• **Required action**:
Could you show each line of the records that contains the word "Section"?

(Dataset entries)
■ ■ ■
(** X6: DeleteValues is idempotent: deleting the same keys a second time
    returns no error and changes nothing. *)
Theorem DeleteValues_twice (root : Bkt) typ keys :
  DeleteValues (DeleteValues root typ keys).1 typ keys
  = ((DeleteValues root typ keys).1, Ok tt).
Proof.
  destruct (DeleteValues_ok root typ keys) as (root' & -> & Hlook & _ & _).
  cbn [fst].
  destruct (DeleteValues_ok root' typ keys) as (root'' & Hrun & Hlook' & Hnone & Hother).
  rewrite Hrun. f_equal. apply map_eq. intros typ'.
  assert (typeBucketOf root'' typ = typeBucketOf root' typ) as Etb.
  { apply map_eq. intros key. rewrite Hlook'. case_decide; [|done].
    rewrite Hlook, decide_True by done.
    by destruct (typeBucketOf root typ !! key) as [[v|c]|]. }
  unfold DeleteValues in Hrun. case_decide; [by injection Hrun as <-|].
  unfold db_Update, deleteValues in Hrun.
  destruct (tx_Bucket root' typ) as [tb|] eqn:E; [|by injection Hrun as <-].
  destruct (deleteValues_range_ok tb keys) as (tb' & Hr & _).
  rewrite Hr in Hrun. cbn in Hrun. injection Hrun as <-.
  unfold bolt.store_child in *. rewrite typeBucketOf_insert in Etb. subst tb'.
  unfold typeBucketOf in *. rewrite E. simpl.
  destruct (decide (typ = typ')) as [<-|Hne].
  - rewrite lookup_insert_eq. unfold tx_Bucket, bolt.Bucket in E.
    by destruct (root' !! typ) as [[v|c]|]; simplify_eq.
  - by rewrite lookup_insert_ne.
Qed.

End delete_more.

(** *** Load of a whole type *)

Section load_all.
Context `{Codec}.

Lemma LoadValuesAll_range_loadValues (root typeBucket : Bkt) typ keys typObject values :
  tx_Bucket root typ = Some typeBucket →
  (LoadValuesAll_range typeBucket typ keys typObject values).2
  = loadValues root typ keys typObject values.
Proof.
  intros Htb. revert values. induction keys as [|k rest IH]; intros values; [done|].
  cbn [LoadValuesAll_range loadValues]. unfold getBucket at 1. rewrite Htb.
  destruct (bolt.Bucket typeBucket k) as [bucket|]; [|apply IH].
  destruct (deserializeObject bucket typObject); [apply IH|done..].
Qed.

(** X7: LoadValuesAll returns the map and the error that LoadValues returns
    for the list of all keys of the type bucket, in key order; for a type
    that has no bucket it returns the empty map and no error. *)
Theorem LoadValuesAll_is_LoadValues_of_all_keys (root : Bkt) typ typObject :
  (LoadValuesAll root typ typObject).2
  = LoadValues root typ (getKeys (typeBucketOf root typ)) typObject
  ∧ (tx_Bucket root typ = None →
     LoadValuesAll root typ typObject = ([], (∅, Ok tt))).
Proof.
  split.
  - unfold LoadValuesAll, LoadValues, typeBucketOf.
    destruct (tx_Bucket root typ) as [typeBucket|] eqn:Htb; [|done]. simpl.
    case_decide; [done|]. by apply LoadValuesAll_range_loadValues.
  - intros Htb. unfold LoadValuesAll. by rewrite Htb.
Qed.

End load_all.

(** *** Partial update: what it writes, what it keeps *)

Section update_more.
Context `{Codec}.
■ ■ ■
• **Solution to the exercise**:
Section load_all.
Section update_more.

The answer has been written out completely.